Ashton Wentworth Dilke ((1850-08-11)11 August 1850 – 12 March 1883(1883-03-12) (aged 32)) was a British traveller and radical Liberal politician who sat in the House of Commons from 1880 to 1883.
He was the younger son of Sir Charles Dilke, 1st Baronet, and was educated privately before being admitted to Trinity Hall, Cambridge in 1868. He was made a scholar in 1870 and was a prominent member of the Cambridge Union Society, although he left before finishing his degree, instead travelling to Russia in 1872. For several months he lived in a Russian village and studied the language, as well as examining the status of the Russian peasantry. He returned in 1873 showing signs of tuberculosis, the disease which eventually killed him. He began writing a book about Russia, two chapters of which appeared in the Fortnightly Review in 1874, but it was never published.
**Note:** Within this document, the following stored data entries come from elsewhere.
(** * SLC payment bot: membership store, payment matching and expiry sweep

    A shallow embedding of [bot.py].  The program keeps one global
    dictionary [data] with three entries ([users], [wallet_map],
    [seen_tx]) and runs three loops over it: the ledger scanner
    ([handle_new_payment], [grant_access_to]), the Telegram command
    handler (the body of the [for upd in ...] loop of
    [poll_telegram_updates]) and the daily sweep (the body of the
    [while True] loop of [daily_expiry_check]).

    Conventions of the embedding:
    - the global [data] is threaded explicitly as a [store];
    - outgoing calls ([send_message], [kick_from_chat],
      [export_invite_link], [save_data]) are recorded in a trace of
      [event]s; what the network answers, and whether the data file can
      be written, is an input ([env]);
    - the clock is an input: each function takes what
      [datetime.utcnow()] reads when it runs;
    - a Python exception that escapes a function is a [Raise] result;
    - a character of a text is a code point below 256 (Latin-1, which
      holds the base58 wallet addresses and the Telegram handles):
      [str.lower], [str.isalnum], [str.split], [str.strip] and [int] are
      the Python methods on such text, and [json.dumps] writes the code
      points above 126 as escapes;
    - the log lines written with [print] are not part of the trace. *)

From Stdlib Require Import ZArith List String Ascii Bool Lia.
From Stdlib Require Import DecimalString.
From Stdlib Require Import Floats.
From stdpp Require Import gmap strings list fin_maps.

Local Open Scope string_scope.
Local Open Scope Z_scope.
Set Warnings "-inexact-float,-register-all".

(** ** Python strings *)

Module PyStr.

(** the upper-case letters below 256: A to Z, and U+00C0 to U+00DE but
    for the multiplication sign U+00D7 *)
Definition is_upper (c : ascii) : bool :=
  let n := nat_of_ascii c in
  (((65 <=? n)%nat && (n <=? 90)%nat)
   || ((192 <=? n)%nat && (n <=? 222)%nat && negb (n =? 215)%nat))%bool.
In 1875, he bought the Weekly Dispatch for £14,000, acting as editor until 1876 and then again between 1878 and 1880. In 1878 he published a translation of Ivan Turgenev's Virgin Soil.
In 1876 he married Margaret Smith, eldest daughter of Thomas Eustace Smith, with whom he had two sons and a daughter. In 1880 he was elected as a Member of Parliament for Newcastle-upon-Tyne, but his ill-health led him to resign in February 1883, spending the last few months of his life in Algiers, where he died in March aged 32 years.